W zeszłym tygodniu Chimaev został zmuszony do wycofania się z zaplanowanej walki z Leonem Edwardsem po raz drugi z powodu objawów po koronawirusie. Po raz pierwszy Chimaev wycofał się z zaplanowanej na 20 stycznia walki z Leonem Edwardsem, a jego ostatnie wycofanie się spowodowało odwołanie zaplanowanej na 13 marca walki wieczoru na gali UFC Fight Night 187. Edwards również wycofał się z wcześniejszej walki zaplanowanej na 19 grudnia po tym, jak zachorował na COVID-19.

Film opublikowany w zeszłym tygodniu pokazał, jak poważna jest sytuacja 26-letniego Chimaeva, który zachorował na COVID-19 na początku grudnia.
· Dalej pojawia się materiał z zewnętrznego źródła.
(** X8.  Once the body of a chat-completions request has been parsed, and
    with the socket taking what is written to it, [do_POST] returns an
    answer with the JSON content type: either status 200, the log ending
    with the access line of that status; or, when the guarded region raised
    an exception, status 500 with a JSON body holding the text of the
    exception under the key error, the log of the failed attempt extended
    by exactly two entries, the error and then the access line.  No
    exception of the guarded region escapes. *)
Theorem generation_errors_are_contained (req : request) (w : world)
    (n : Z) (payload : value) :
  existsb (pystr_eqb (path req)) CHAT_PATHS = true ->
  py_int (content_length req) = Ok n ->
  json_loads_bytes (rfile_read req n) = Some payload ->
  exists resp w',
    do_POST model_name req w = (Ok resp, w')
    /\ headers resp = JSON_HEADER
    /\ ((status resp = 200%Z
         /\ exists c w1,
              body resp = json_dumps (completion_value c)
              /\ w' = {| draws := draws w1;
                         log := log w1 ++ [(INFO, access_line req 200)];
                         sent := sent w1 |})
        \/ (status resp = 500%Z
            /\ exists e w1,
                 respond model_name req payload w = (Raised e, w1)
                 /\ body resp
                    = json_dumps (VDict [(str "error", VStr (str_of_exn e))])
                 /\ w' = {| draws := draws w1;
                            log := log w1
                                   ++ [(ERROR, str "Generation error: "
                                               ++ str_of_exn e);
                                       (INFO, access_line req 500)];
                            sent := sent w1 |})).
Proof.
  intros Hpath Hlen Hbody. unfold do_POST. rewrite Hpath.
  unfold bind at 1, lift at 1. rewrite Hlen.
  unfold bind at 1, lift at 1, loads_body. rewrite Hbody.
  unfold try_except.
  destruct (respond model_name req payload w) as [[resp|e] w1] eqn:Hr.
  - exists resp, w1. apply respond_status in Hr as (Hs & Hh & Hc).
    split; [reflexivity|]. split; [exact Hh|]. left. auto.
  - eexists. eexists. split; [reflexivity|]. split; [reflexivity|].
    right. split; [reflexivity|]. exists e, w1.
    split; [reflexivity|]. split; [reflexivity|].
    cbn [logger send_response snd draws log sent].
    now rewrite <- app_assoc.
Qed.

(** X9.  A body that is JSON but not an object (a list, a string, a
    number, null) is answered with status 500 for the [AttributeError] of
    its missing [get], whatever the tokenizer and the sampling service
    would do: nothing is sent to the sampling service, no uuid is drawn,
    and the log grows by the error and the access line of the 500. *)
Theorem body_must_be_an_object (req : request) (w : world) (n : Z)
    (payload : value) :
  existsb (pystr_eqb (path req)) CHAT_PATHS = true ->
  py_int (content_length req) = Ok n ->
  json_loads_bytes (rfile_read req n) = Some payload ->
  (forall kv, payload <> VDict kv) ->
  do_POST model_name req w
  = (Ok {| status := 500; headers := JSON_HEADER;
           body := json_dumps
                     (VDict [(str "error",
                              VStr (str_of_exn AttributeError))]) |},
     {| draws := draws w;
        log := log w ++ [(ERROR, str "Generation error: "
                                 ++ str_of_exn AttributeError);
                         (INFO, access_line req 500)];
        sent := sent w |}).
Proof.
  intros Hpath Hlen Hbody Hobj. unfold do_POST. rewrite Hpath.
  unfold bind at 1, lift at 1. rewrite Hlen.
  unfold bind at 1, lift at 1, loads_body. rewrite Hbody.
  unfold try_except, respond, bind, lift.
  destruct payload as [ |b|z|f|s|l|kv]; [| | | | | |now elim (Hobj kv)].
  all: cbn [py_get]. all: unfold report, bind, send_response, logger, ret.
  all: cbn [fst snd draws log sent]. all: rewrite <- app_assoc.
  all: reflexivity.
Qed.

(** X10.  A temperature that is not a number (null, a string, a list, an
    object) makes [max] raise before any sampling request is built: the
    answer has status 500, the sampling service is not contacted, no uuid
    is drawn, and the log grows by the error and the access line of the
    500. *)
Theorem bad_temperature_sends_nothing (req : request) (w : world) (n : Z)
    (kv : list (pystr * value)) :
  existsb (pystr_eqb (path req)) CHAT_PATHS = true ->
  py_int (content_length req) = Ok n ->
  json_loads_bytes (rfile_read req n) = Some (VDict kv) ->
  floor_gt (get_or kv (str "temperature") (VFloat 0%float))
  = Raised TypeError ->
  exists resp e,
    do_POST model_name req w
    = (Ok resp,
       {| draws := draws w;
          log := log w ++ [(ERROR, str "Generation error: "
                                   ++ str_of_exn e);
                           (INFO, access_line req 500)];
          sent := sent w |})
    /\ status resp = 500%Z
    /\ body resp = json_dumps (VDict [(str "error", VStr (str_of_exn e))]).
Proof.
  intros Hpath Hlen Hbody Hbad. unfold do_POST. rewrite Hpath.
  unfold bind at 1, lift at 1. rewrite Hlen.
  unfold bind at 1, lift at 1, loads_body. rewrite Hbody.
  unfold try_except, respond, generate, bind, lift, py_get, max_floor.
  rewrite Hbad.
  assert (Hreport : forall e,
             exists resp,
               report req e w
               = (Ok resp,
                  {| draws := draws w;
                     log := log w ++ [(ERROR, str "Generation error: "
                                              ++ str_of_exn e);
                                      (INFO, access_line req 500)];
                     sent := sent w |})
               /\ status resp = 500%Z
               /\ body resp
                  = json_dumps (VDict [(str "error",
                                        VStr (str_of_exn e))])).
  { intros e. eexists. unfold report, bind, send_response, logger, ret.
    cbn [fst snd draws log sent]. rewrite <- app_assoc.
    split; [reflexivity|]. split; reflexivity. }
  destruct (apply_chat_template _ _) as [pt|e1].
  - destruct (encode _ _) as [ptoks|e2].
    + destruct (Hreport TypeError) as (resp & E & Hs & Hb).
      exists resp, TypeError. auto.
    + destruct (Hreport e2) as (resp & E & Hs & Hb). exists resp, e2. auto.
  - destruct (Hreport e1) as (resp & E & Hs & Hb). exists resp, e1. auto.
Qed.

End Containment.

(** X8 with the sampling service down. *)
Lemma generation_errors_are_contained_witness :
  exists resp w',
    @do_POST Reference.json Reference.host Reference.float_printer
      Reference.tokenizer Reference.unreachable Reference.interp
      (str "model") ZERO_TEMPERATURE_REQUEST Reference.fresh = (Ok resp, w')
    /\ status resp = 500%Z
    /\ body resp = jstr "{'error': 'connection refused'}"
    /\ map fst (log w') = [ERROR; INFO].
Proof.
  destruct (@generation_errors_are_contained Reference.json Reference.host
              Reference.float_printer Reference.tokenizer
              Reference.unreachable Reference.interp (str "model")
              ZERO_TEMPERATURE_REQUEST Reference.fresh 35%Z
              (VDict [(str "messages", VList []);
                      (str "temperature", VInt 0)]))
    as (resp & w' & Hrun & _ & [(Hok & _) | (Hs & e & w1 & Hr & Hb & Hw)]);
    try (vm_compute; reflexivity).
  - exfalso. vm_compute in Hrun. injection Hrun as <- _. discriminate.
  - exists resp, w'. split; [exact Hrun|]. split; [exact Hs|].
    vm_compute in Hr. injection Hr as <- <-.
    split; [rewrite Hb|rewrite Hw]; reflexivity.
Defined.
(** * esgreport: the OTP / session servers of [server/main.py] and
      [server/newMain.py]

    A shallow embedding of the two FastAPI variants.  The three module
    level dictionaries ([otp_store], [rate_limit_store], [user_sessions])
    become one [state] record of finite maps that every handler takes and
    returns.  What a handler reads from outside the process is an explicit
    argument: every clock reading ([time.time()], [datetime.utcnow()]) in
    the order the handler takes them, the draw of [random.randint], the
    value of [GMAIL_TOKEN] and the outcome of the mail transport.  What the
    process fixes when it starts (the signing secret, [SMTP_USER]) and the
    libraries whose code is not in the repository (PyJWT, the Google
    client) are a type class.  Clock readings are whole seconds. *)

From stdpp Require Import base gmap strings pretty sorting.
From Stdlib Require Import ZArith Lia Ascii.

Open Scope Z_scope.

(** ** Python values, JSON bodies, exceptions *)

(** The values a JWT claim takes in this program. *)
Inductive pyval :=
  | PNone
  | PStr (s : string)
  | PInt (n : Z).

(** Python truthiness, as used by [if not email]. *)
Definition truthy (v : pyval) : bool :=
  match v with
  | PNone => false
  | PStr s => negb (String.eqb s "")
  | PInt n => negb (n =? 0)
  end.

Definition of_optional (o : option string) : pyval :=
  match o with
  | Some s => PStr s
  | None => PNone
  end.

(** A response body: the dict literal a handler returns. *)
#[warnings="-register-all"]
Inductive json :=
  | JNull
  | JBool (b : bool)
  | JNum (n : Z)
  | JStr (s : string)
  | JObj (fields : list (string * json)).

Definition json_of (v : pyval) : json :=
  match v with
  | PNone => JNull
  | PStr s => JStr s
  | PInt n => JNum n
  end.

Fixpoint assoc (k : string) (fields : list (string * json)) : option json :=
  match fields with
  | [] => None
  | (k', v) :: rest => if String.eqb k k' then Some v else assoc k rest
  end.

(** [body["k"]] on a response body. *)
Definition field (k : string) (body : json) : option json :=
  match body with
  | JObj fields => assoc k fields
  | _ => None
  end.
(** * agent-memex: indexing, similarity search and timeline reconstruction

    A shallow embedding of [tools/memory-search-simple.py] and
    [tools/memory-timeline.py], followed by the properties of the
    specification established (or refuted) on it.

    Conventions of the embedding.
    - A Python [str] is a [string]; one [ascii] stands for one character
      (code points below 256).  [str.encode()] is UTF-8, so characters from
      128 upward take two bytes.
    - A Python [int] is a [Z]; a similarity score (a finite float in the
      source) is a rational [Q].
    - An [Optional[str]] is an [option string]; Python truthiness of such a
      value ([None] and [''] are falsy) is written out where the code uses it.
    - Code that can raise returns an [outcome]. *)

From Stdlib Require Import ZArith QArith List String Ascii Bool Lia.
From Stdlib Require Import Permutation Sorted DecimalString.
Import ListNotations.

Local Open Scope string_scope.
Local Open Scope Z_scope.

(* ================================================================== *)
(** ** Python string operations *)
(* ================================================================== *)

Module PyStr.

Definition code (c : ascii) : Z := Z.of_N (N_of_ascii c).

(** [s[:n]] for [n >= 0]. *)
Fixpoint take (n : nat) (s : string) : string :=
  match n, s with
  | O, _ => EmptyString
  | S _, EmptyString => EmptyString
  | S n', String c s' => String c (take n' s')
  end.

(** [s[n:]] for [n >= 0]. *)
Fixpoint drop (n : nat) (s : string) : string :=
  match n, s with
  | O, _ => s
  | S _, EmptyString => EmptyString
  | S n', String _ s' => drop n' s'
  end.

(** Truthiness of a [str]: only [''] is falsy. *)
Definition truthy (s : string) : bool :=
  match s with EmptyString => false | String _ _ => true end.

(** Truthiness of an [Optional[str]]. *)
Definition truthy_opt (o : option string) : bool :=
  match o with None => false | Some s => truthy s end.

(** [o or '']. *)
Definition or_empty (o : option string) : string :=
  match o with None => "" | Some s => s end.

(** [str.isspace] of one character, for code points below 256. *)
Definition isspace (c : ascii) : bool :=
  let n := code c in
  ((9 <=? n) && (n <=? 13)) || ((28 <=? n) && (n <=? 32))
  || (n =? 133) || (n =? 160).

Definition isdigit (c : ascii) : bool :=
  let n := code c in (48 <=? n) && (n <=? 57).

Fixpoint lstrip_by (p : ascii -> bool) (s : string) : string :=
  match s with
  | EmptyString => EmptyString
  | String c s' => if p c then lstrip_by p s' else s
  end.

Fixpoint rev_onto (s acc : string) : string :=
  match s with
  | EmptyString => acc
  | String c s' => rev_onto s' (String c acc)
  end.

Definition reverse (s : string) : string := rev_onto s EmptyString.

Definition rstrip_by (p : ascii -> bool) (s : string) : string :=
  reverse (lstrip_by p (reverse s)).

Definition strip_by (p : ascii -> bool) (s : string) : string :=
  rstrip_by p (lstrip_by p s).

(** [s.strip()]. *)
Definition strip : string -> string := strip_by isspace.

(** [s.strip('# ')]. *)
Definition strip_hash_space : string -> string :=
  strip_by (fun c => Ascii.eqb c "#" || Ascii.eqb c " ").

(** [s.lstrip('#')]. *)
Definition lstrip_hash : string -> string :=
  lstrip_by (fun c => Ascii.eqb c "#").
(** * The restricted execution of user code in app.py

    [execute_code_safely] (src/app.py, lines 171-207) redirects the
    process-wide [sys.stdout] into a fresh [io.StringIO], runs the
    source text with [exec] against a dictionary whose only key is
    [__builtins__], relays the captured text, turns an [Exception]
    into an ["Error: ..."] string and assigns [sys.stdout] again in a
    [finally] clause.  The source runs in the interpreter of its caller:
    through an allowlisted object it can reach the host, so what the
    statements after [exec] find is part of the way a run ends.

    The development has three layers:
    - [Py]: the parts of the Python run time the function touches
      (exception classes, the stream held in [sys.stdout], [StringIO]);
    - [App]: the function itself, over an arbitrary behaviour of the
      host's [exec];
    - [MiniPy]: an interpreter for a fragment of Python, an instance of
      [exec] on which sources such as [print('hi')] or [1/0] can be run. *)

From stdpp Require Import base option list strings gmap.
From Stdlib Require Import ZArith Ascii String DecimalString.

Local Open Scope string_scope.
#[local] Set Warnings "-register-all".

(** ** Python run-time notions used by the function *)

Module Py.

(** The built-in exception classes that matter here, with the class each
    one derives from (the hierarchy of the language reference). *)
Inductive exc_class :=
| BaseException
| SystemExit
| KeyboardInterrupt
| GeneratorExit
| Exception
| ArithmeticError
| AssertionError
| ZeroDivisionError
| ImportError
| NameError
| RuntimeError
| RecursionError
| SyntaxError
| TypeError
| ValueError.

#[global] Instance exc_class_eq_dec : EqDecision exc_class.
Proof. solve_decision. Defined.

Definition exc_base (c : exc_class) : option exc_class :=
  match c with
  | BaseException => None
  | SystemExit | KeyboardInterrupt | GeneratorExit | Exception =>
      Some BaseException
  | ArithmeticError | AssertionError | ImportError | NameError
  | RuntimeError | SyntaxError | TypeError | ValueError => Some Exception
  | ZeroDivisionError => Some ArithmeticError
  | RecursionError => Some RuntimeError
  end.

(** [issubclass c d]: walk the chain of bases of [c] (it is at most three
    links long) looking for [d]. *)
Fixpoint issubclass_upto (n : nat) (c d : exc_class) : bool :=
  if decide (c = d) then true
  else match n, exc_base c with
       | S n', Some b => issubclass_upto n' b d
       | _, _ => false
       end.

Definition issubclass (c d : exc_class) : bool := issubclass_upto 3 c d.

(** An exception object for which [str(e)] gives a text: its class and
    that text.  An exception object for which [str(e)] raises is not of
    this type; see [RaisedOpaque] below. *)
Record exception := Exc { exc_type : exc_class; exc_str : string }.

Definition isinstance (e : exception) (c : exc_class) : bool :=
  issubclass (exc_type e) c.

(** [str(e)], for an exception object of the type above. *)
Definition str (e : exception) : string := exc_str e.

(** File-like objects are named by their identity.  The process holds
    the object currently bound to the attribute [stdout] of the module
    [sys] and the text written so far to every stream. *)
Definition stream := nat.

Record process := Process {
  sys_stdout : stream;
  written : gmap stream string
}.

Definition set_sys_stdout (s : stream) (p : process) : process :=
  {| sys_stdout := s; written := written p |}.

(** [io.StringIO()]: a new object, distinct from every stream of the
    process, holding the empty text. *)
Definition StringIO (p : process) : stream * process :=
  let r := fresh ({[sys_stdout p]} ∪ dom (written p)) in
  (r, {| sys_stdout := sys_stdout p; written := <[r := ""]> (written p) |}).

(** The text a stream holds: what [s.getvalue()] returns when [s] is an
    open [StringIO] whose method has not been replaced (see
    [call_getvalue] for the call of line 201). *)
Definition getvalue (s : stream) (p : process) : string :=
  default "" (written p !! s).

(** The run between [before] and [after] wrote the text [T] to standard
    output: the stream that was bound to [sys.stdout] when the run began
    holds what it held, followed by [T]. *)
Definition wrote (T : string) (before after : process) : Prop :=
  getvalue (sys_stdout before) after
  = getvalue (sys_stdout before) before +:+ T.

(** [s.write(text)] *)
Definition write (s : stream) (text : string) (p : process) : process :=
  {| sys_stdout := sys_stdout p;
     written := <[s := getvalue s p +:+ text]> (written p) |}.

(** Truth value of a [str]: only the empty string is false. *)
Definition truthy (s : string) : bool :=
  match s with EmptyString => false | String _ _ => true end.

(** A process at start-up: [sys.stdout] is the terminal, stream 0, and
    nothing has been written. *)
Definition startup : process := {| sys_stdout := 0; written := ∅ |}.

(** What [captured_output.getvalue()] of line 201 does after a run.  The
    buffer is the object bound to [sys.stdout] during the run, so a
    source that reaches the module [sys] reaches the buffer. *)
Inductive getvalue_effect :=
| ReadsBuffer                        (* open, its own method: the text *)
| GetvalueRaises (f : exception)     (* closed by the run *)
| GetvalueGives (text : string) (truth : bool).
                                     (* an attribute [getvalue] put on the
                                        object by the run: the text and
                                        the truth value of what it gives *)

(** What [sys.stdout = old_stdout] of line 207 does after a run: [sys] is
    a global of app.py, looked up when the statement runs. *)
Inductive restore_effect :=
| Rebinds                            (* [sys] is the module: stdout is set *)
| MissesSys.                         (* [sys] was rebound by the run: the
                                        attribute of another object is set *)

Record tampering := Tampering {
  on_getvalue : getvalue_effect;
  on_restore : restore_effect
}.
(** The dictionary of pan/zoom presets, each an f-string over the zoom
    rate. *)
Definition zoom_expressions (zoom_factor : scalar) : list (string * string) :=
  [ ("zoom-to-top",
     "z='zoom+" +:+ py_str zoom_factor +:+ "':x=iw/2-(iw/zoom/2):y=0");
    ("zoom-to-center",
     "z='zoom+" +:+ py_str zoom_factor +:+ "':x=iw/2-(iw/zoom/2):y=ih/2-(ih/zoom/2)");
    ("zoom-to-top-left",
     "z='zoom+" +:+ py_str zoom_factor +:+ "':x=0:y=0") ].

(** [build_command]: validation, audio duration, background input and
    filter stage, audio input, caption stage, then the argument list. *)
Definition build_command (self : VideoBuilder) : result (list string) :=
  match background self with
  | None => Raise (ValueError msg_background)
  | Some bg =>
  if negb (truthy (audio_file self)) && negb (truthy (captions self)) then
    Raise (ValueError msg_nothing)
  else if is_image bg && negb (truthy (audio_file self)) then
    Raise (ValueError msg_image_audio)
  else if is_video bg && negb (truthy (audio_file self)) && is_none (captions self) then
    Raise (ValueError msg_video_audio)
  else
  audio_duration ←
    (if truthy (audio_file self) then
       match media_utils self with
       | None => Raise (ValueError msg_media_manager)
       | Some mu =>
           let media_info := get_audio_info mu (default EmptyString (audio_file self)) in
           let audio_duration := duration media_info in
           if negb (truthy audio_duration) then Raise (ValueError msg_duration)
           else Ok audio_duration
       end
     else Ok None);
  let cmd := [ffmpeg_path self; "-y"] in
  let filter_parts := [] in
  let input_index := 0%Z in
  '(cmd, filter_parts) ←
    match bg with
    | Image file ken_burns_config =>
        let cmd := cmd ++ ["-loop"; "1"; "-t"; str_duration audio_duration; "-i"; file] in
        let zoom_factor :=
          dict_get_default ken_burns_config "zoom_factor" (PyFloat default_zoom_factor) in
        zoom_expr ← getitem (zoom_expressions zoom_factor) "zoom-to-top-left";
        let fps := 25%Z in
        frames ← mul_int audio_duration fps;
        duration_frames ← int_of_float frames;
        let zoompan_d := (duration_frames + 1)%Z in
        Ok (cmd,
            filter_parts ++
            [ "[" +:+ str_int input_index +:+ "]scale=" +:+ py_str (width self)
              +:+ ":-2,setsar=1:1,"
              +:+ "crop=" +:+ py_str (width self) +:+ ":" +:+ py_str (height self) +:+ ","
              +:+ "zoompan=" +:+ zoom_expr +:+ ":d=" +:+ str_int zoompan_d
              +:+ ":s=" +:+ py_str (width self) +:+ "x" +:+ py_str (height self)
              +:+ ":fps=" +:+ str_int fps +:+ "[bg]" ])
    | Video file =>
        let cmd :=
          if truthy audio_duration
          then cmd ++ ["-stream_loop"; "-1"; "-t"; str_duration audio_duration; "-i"; file]
          else cmd ++ ["-i"; file] in
        Ok (cmd,
            filter_parts ++
            [ "[" +:+ str_int input_index +:+ "]scale=" +:+ py_str (width self)
              +:+ ":" +:+ py_str (height self) +:+ "[bg]" ])
    end;
  let input_index := (input_index + 1)%Z in
  let current_video := "[bg]" in
  let '(cmd, audio_input_index, input_index) :=
    if truthy (audio_file self)
    then (cmd ++ ["-i"; default EmptyString (audio_file self)], Some input_index, (input_index + 1)%Z)
    else (cmd, None, input_index) in
  let '(filter_parts, current_video) :=
    if truthy (captions self) then
      let subtitle_file := dict_get (default ∅ (captions self)) "file" in
      if truthy subtitle_file
      then (filter_parts ++ [current_video +:+ "subtitles=" +:+ py_str subtitle_file +:+ "[v]"],
            "[v]")
      else (filter_parts, current_video)
    else
      if String.eqb current_video "[bg]"
      then (filter_parts ++ ["[bg]copy[v]"], "[v]")
      else (filter_parts, current_video) in
  let cmd :=
    if truthy filter_parts
    then cmd ++ ["-filter_complex"; join ";" filter_parts]
    else cmd in
  let cmd := cmd ++ ["-map"; current_video] in
  let cmd :=
    match audio_input_index with
    | Some i => cmd ++ ["-map"; str_int i +:+ ":a"]
    | None => cmd
    end in
  let cmd := cmd ++ ["-c:v"; "libx264"; "-preset"; "ultrafast"] in
  let cmd := cmd ++ ["-crf"; "23"; "-pix_fmt"; "yuv420p"] in
  let cmd :=
    if truthy (audio_file self) then
      let cmd := cmd ++ ["-c:a"; "aac"; "-b:a"; "192k"] in
      if truthy audio_duration
      then cmd ++ ["-t"; str_duration audio_duration]
      else cmd
    else cmd in
  Ok (cmd ++ [output_path self])
  end.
Majdi Shammas, szef klubu Allstars Training Center w Sztokholmie, opowiedział o tym, jak Chimaev był „w szpitalu i wychodził z niego wiele razy”, odczuwając bóle w klatce piersiowej, wysoką gorączkę, bóle głowy i mięśni. Według Shammasa, w dniu wycofania Chimaev z walki, musiał gwałtownie zakończyć sesję treningową i pojechał do szpitala karetką. Chimaev czuł się tak źle, że „myślał, że umrze”.

Chociaż UFC miało do czynienia z dziesiątkami swoich zawodników zarażonych COVID-19, Chimaev jest pierwszym znanym zawodnikiem, który otrzymał tak wyjątkową opiekę od zespołu medycznego organizacji z powodu utrzymujących się objawów.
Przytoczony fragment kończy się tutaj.